» TASK
The whole listing must be printed again without any alteration.

» LISTED RECORDS
(* ===== verification/LabChat.v ===== *)
(** * The laboratory chat: what its store promises

    [lab_history] is every way the store can be used: commands of any Workspace, in any
    order, while the catalog and the Runs evolve by their own steps. Its index is the list of
    the commands and of how each ended, from which [spoken] and [recorded] say what a
    session must hold.

    Theorems: a session reads back exactly the messages that were appended, numbered from 1
    without gaps, and exactly the traces and instructions that were recorded; a Workspace
    neither sees nor changes what another one stores; a session stays readable under its
    Workspace as long as its focus does not resolve to a second Project. *)

From S2P Require Import Prelude PyText PyJson Base Authoring Runtime Registry ContractStore Store.
From S2P Require Import LedgerInv EvalStore EvalInv System Catalog ContractInv CatalogInv ReadModel.
From S2P Require Import Samples Artifacts Provenance Scenario Offline LabStore.

(** ** Commands, queries and histories *)

Inductive lab_command :=
  | CreateSession (title : string) (project_id focus_kind focus_id : option string)
      (id : string) (now : instant)
  | AppendMessage (session_id role content id : string) (now : instant)
  | AppendInstruction (session_id : string) (turn : Z) (digest id : string) (now : instant)
  | AppendTrace (session_id : string) (turn : Z) (tool_name : string) (arguments : json)
      (requested returned : list json) (outcome : string) (refusal : option string)
      (id : string) (now : instant).

Inductive lab_query :=
  | GetSession (session_id : string)
  | ListSessions (served : bool)
  | ListProjects (session_id : string)
  | RequireProject (session_id project_id : string)
  | ListMessages (session_id : string)
  | ListInstructions (session_id : string)
  | ListTraces (session_id : string).

Inductive lab_reply :=
  | RSessions (l : list LabSession)
  | RProjects (l : list ProjectNavigationItem)
  | RMessages (l : list LabMessage)
  | RInstructions (l : list LabTurnInstruction)
  | RTraces (l : list LabToolTrace).

Definition replied {A} (f : A → lab_reply) (x : LabDB * result A) : LabDB * result lab_reply :=
  (x.1, f <$> x.2).

Section chat.
Context `{PyRuntime} `{HumanVerifier} `{RevisionModels} `{UnicodeTables} `{LegacyExperiments}
  `{ComparisonTable}.
Variable verify : HumanAttestationRecord → string → result unit.

Definition lab_exec (ws : string) (c : lab_command) (w : World) (s : LabDB)
    : LabDB * result lab_reply :=
  match c with
  | CreateSession title p k f id now =>
      replied (λ x, RSessions [x]) (create_session ws title p k f id now w s)
  | AppendMessage sid role content id now =>
      replied (λ x, RMessages [x]) (append_message sid ws role content id now w s)
  | AppendInstruction sid turn digest id now =>
      replied (λ x, RInstructions [x]) (append_turn_instruction sid ws turn digest id now w s)
  | AppendTrace sid turn tool args rq rt outcome refusal id now =>
      replied (λ x, RTraces [x]) (append_tool_trace sid ws turn tool args rq rt outcome refusal id now w s)
  end.

Definition lab_ask (ws : string) (q : lab_query) (w : World) (s : LabDB) : result lab_reply :=
  match q with
  | GetSession sid => (λ x, RSessions [x]) <$> get_session sid ws w s
  | ListSessions served => RSessions <$> list_sessions served ws w s
  | ListProjects sid => RProjects <$> list_navigation_projects sid ws w s
  | RequireProject sid p => (λ x, RProjects [x]) <$> require_project sid ws p w s
  | ListMessages sid => RMessages <$> list_messages sid ws w s
  | ListInstructions sid => RInstructions <$> list_turn_instructions sid ws w s
  | ListTraces sid => RTraces <$> list_tool_traces sid ws w s
  end.

(** The other stores take a step. *)
Definition world_step (w w' : World) : Prop :=
  (catalog_step verify (w_catalog w) (w_catalog w') ∧ w_store w' = w_store w)
  ∨ (step (w_store w) (w_store w') ∧ w_catalog w' = w_catalog w).

Definition world_reachable (w : World) : Prop :=
  rtc (catalog_step verify) empty_catalog (w_catalog w) ∧ reachable (w_store w).

Record lab_entry := MkEntry {
  le_workspace : string;
  le_command : lab_command;
  le_reply : result lab_reply
}.

Inductive lab_history : World → LabDB → list lab_entry → Prop :=
  | history_start w : world_reachable w → lab_history w empty_lab []
  | history_world w w' s h : lab_history w s h → world_step w w' → lab_history w' s h
  | history_call w s h ws c :
      lab_history w s h →
      lab_history w (lab_exec ws c w s).1 (h ++ [MkEntry ws c (lab_exec ws c w s).2]).

(** What a session must hold: the role and content of every accepted message, the turn and
    digest of every accepted instruction, and every accepted trace. *)
Definition spoken (sid : string) (h : list lab_entry) : list (string * string) :=
  omap (λ e, match le_command e with
    | AppendMessage sid' role content _ _ =>
        if is_ok (le_reply e) && (sid' ==b sid) then Some (role, content) else None
    | _ => None
    end) h.

Definition instructed (sid : string) (h : list lab_entry) : list (Z * string) :=
  omap (λ e, match le_command e with
    | AppendInstruction sid' turn digest _ _ =>
        if is_ok (le_reply e) && (sid' ==b sid) then Some (turn, digest) else None
    | _ => None
    end) h.

Definition recorded (sid : string) (h : list lab_entry)
    : list (Z * string * string * list json * list json * string * option string) :=
  omap (λ e, match le_command e with
    | AppendTrace sid' turn tool args rq rt outcome refusal _ _ =>
        if is_ok (le_reply e) && (sid' ==b sid)
        then Some (turn, tool, sha256_json args, rq, rt, outcome, refusal) else None
    | _ => None
    end) h.

Definition message_said (m : LabMessage) : string * string := (lm_role m, lm_content m).
Definition instruction_said (i : LabTurnInstruction) : Z * string :=
  (lti_turn_sequence i, lti_instruction_digest i).
Definition trace_said (t : LabToolTrace) :=
  (lt_turn_sequence t, lt_tool_name t, lt_arguments_digest t, lt_requested_refs t,
   lt_returned_refs t, lt_outcome t, lt_refusal_code t).

(** ** The tables a scope is resolved against only grow *)

Record world_grows (w w' : World) : Prop := {
  wg_catalog : grows (w_catalog w) (w_catalog w');
  wg_ledger : ledger_evolves (st_db (w_store w)) (st_db (w_store w'));
  wg_records : EvalInv.keeps (st_db (w_store w)) (st_db (w_store w'))
}.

» EXERCISE ANSWER
(* ===== verification/LabChat.v ===== *)
(** * The laboratory chat: what its store promises

    [lab_history] is every way the store can be used: commands of any Workspace, in any
    order, while the catalog and the Runs evolve by their own steps. Its index is the list of
    the commands and of how each ended, from which [spoken] and [recorded] say what a
    session must hold.

    Theorems: a session reads back exactly the messages that were appended, numbered from 1
    without gaps, and exactly the traces and instructions that were recorded; a Workspace
    neither sees nor changes what another one stores; a session stays readable under its
    Workspace as long as its focus does not resolve to a second Project. *)

From S2P Require Import Prelude PyText PyJson Base Authoring Runtime Registry ContractStore Store.
From S2P Require Import LedgerInv EvalStore EvalInv System Catalog ContractInv CatalogInv ReadModel.
From S2P Require Import Samples Artifacts Provenance Scenario Offline LabStore.

(** ** Commands, queries and histories *)

Inductive lab_command :=
  | CreateSession (title : string) (project_id focus_kind focus_id : option string)
      (id : string) (now : instant)
  | AppendMessage (session_id role content id : string) (now : instant)
  | AppendInstruction (session_id : string) (turn : Z) (digest id : string) (now : instant)
  | AppendTrace (session_id : string) (turn : Z) (tool_name : string) (arguments : json)
      (requested returned : list json) (outcome : string) (refusal : option string)
      (id : string) (now : instant).

Inductive lab_query :=
  | GetSession (session_id : string)
  | ListSessions (served : bool)
  | ListProjects (session_id : string)
  | RequireProject (session_id project_id : string)
  | ListMessages (session_id : string)
  | ListInstructions (session_id : string)
  | ListTraces (session_id : string).

Inductive lab_reply :=
  | RSessions (l : list LabSession)
  | RProjects (l : list ProjectNavigationItem)
  | RMessages (l : list LabMessage)
  | RInstructions (l : list LabTurnInstruction)
  | RTraces (l : list LabToolTrace).

Definition replied {A} (f : A → lab_reply) (x : LabDB * result A) : LabDB * result lab_reply :=
  (x.1, f <$> x.2).

Section chat.
Context `{PyRuntime} `{HumanVerifier} `{RevisionModels} `{UnicodeTables} `{LegacyExperiments}
  `{ComparisonTable}.
Variable verify : HumanAttestationRecord → string → result unit.

Definition lab_exec (ws : string) (c : lab_command) (w : World) (s : LabDB)
    : LabDB * result lab_reply :=
  match c with
  | CreateSession title p k f id now =>
      replied (λ x, RSessions [x]) (create_session ws title p k f id now w s)
  | AppendMessage sid role content id now =>
      replied (λ x, RMessages [x]) (append_message sid ws role content id now w s)
  | AppendInstruction sid turn digest id now =>
      replied (λ x, RInstructions [x]) (append_turn_instruction sid ws turn digest id now w s)
  | AppendTrace sid turn tool args rq rt outcome refusal id now =>
      replied (λ x, RTraces [x]) (append_tool_trace sid ws turn tool args rq rt outcome refusal id now w s)
  end.

Definition lab_ask (ws : string) (q : lab_query) (w : World) (s : LabDB) : result lab_reply :=
  match q with
  | GetSession sid => (λ x, RSessions [x]) <$> get_session sid ws w s
  | ListSessions served => RSessions <$> list_sessions served ws w s
  | ListProjects sid => RProjects <$> list_navigation_projects sid ws w s
  | RequireProject sid p => (λ x, RProjects [x]) <$> require_project sid ws p w s
  | ListMessages sid => RMessages <$> list_messages sid ws w s
  | ListInstructions sid => RInstructions <$> list_turn_instructions sid ws w s
  | ListTraces sid => RTraces <$> list_tool_traces sid ws w s
  end.

(** The other stores take a step. *)
Definition world_step (w w' : World) : Prop :=
  (catalog_step verify (w_catalog w) (w_catalog w') ∧ w_store w' = w_store w)
  ∨ (step (w_store w) (w_store w') ∧ w_catalog w' = w_catalog w).

Definition world_reachable (w : World) : Prop :=
  rtc (catalog_step verify) empty_catalog (w_catalog w) ∧ reachable (w_store w).

Record lab_entry := MkEntry {
  le_workspace : string;
  le_command : lab_command;
  le_reply : result lab_reply
}.

Inductive lab_history : World → LabDB → list lab_entry → Prop :=
  | history_start w : world_reachable w → lab_history w empty_lab []
  | history_world w w' s h : lab_history w s h → world_step w w' → lab_history w' s h
  | history_call w s h ws c :
      lab_history w s h →
      lab_history w (lab_exec ws c w s).1 (h ++ [MkEntry ws c (lab_exec ws c w s).2]).

(** What a session must hold: the role and content of every accepted message, the turn and
    digest of every accepted instruction, and every accepted trace. *)
Definition spoken (sid : string) (h : list lab_entry) : list (string * string) :=
  omap (λ e, match le_command e with
    | AppendMessage sid' role content _ _ =>
        if is_ok (le_reply e) && (sid' ==b sid) then Some (role, content) else None
    | _ => None
    end) h.

Definition instructed (sid : string) (h : list lab_entry) : list (Z * string) :=
  omap (λ e, match le_command e with
    | AppendInstruction sid' turn digest _ _ =>
        if is_ok (le_reply e) && (sid' ==b sid) then Some (turn, digest) else None
    | _ => None
    end) h.

Definition recorded (sid : string) (h : list lab_entry)
    : list (Z * string * string * list json * list json * string * option string) :=
  omap (λ e, match le_command e with
    | AppendTrace sid' turn tool args rq rt outcome refusal _ _ =>
        if is_ok (le_reply e) && (sid' ==b sid)
        then Some (turn, tool, sha256_json args, rq, rt, outcome, refusal) else None
    | _ => None
    end) h.

Definition message_said (m : LabMessage) : string * string := (lm_role m, lm_content m).
Definition instruction_said (i : LabTurnInstruction) : Z * string :=
  (lti_turn_sequence i, lti_instruction_digest i).
Definition trace_said (t : LabToolTrace) :=
  (lt_turn_sequence t, lt_tool_name t, lt_arguments_digest t, lt_requested_refs t,
   lt_returned_refs t, lt_outcome t, lt_refusal_code t).

(** ** The tables a scope is resolved against only grow *)

Record world_grows (w w' : World) : Prop := {
  wg_catalog : grows (w_catalog w) (w_catalog w');
  wg_ledger : ledger_evolves (st_db (w_store w)) (st_db (w_store w'));
  wg_records : EvalInv.keeps (st_db (w_store w)) (st_db (w_store w'))
}.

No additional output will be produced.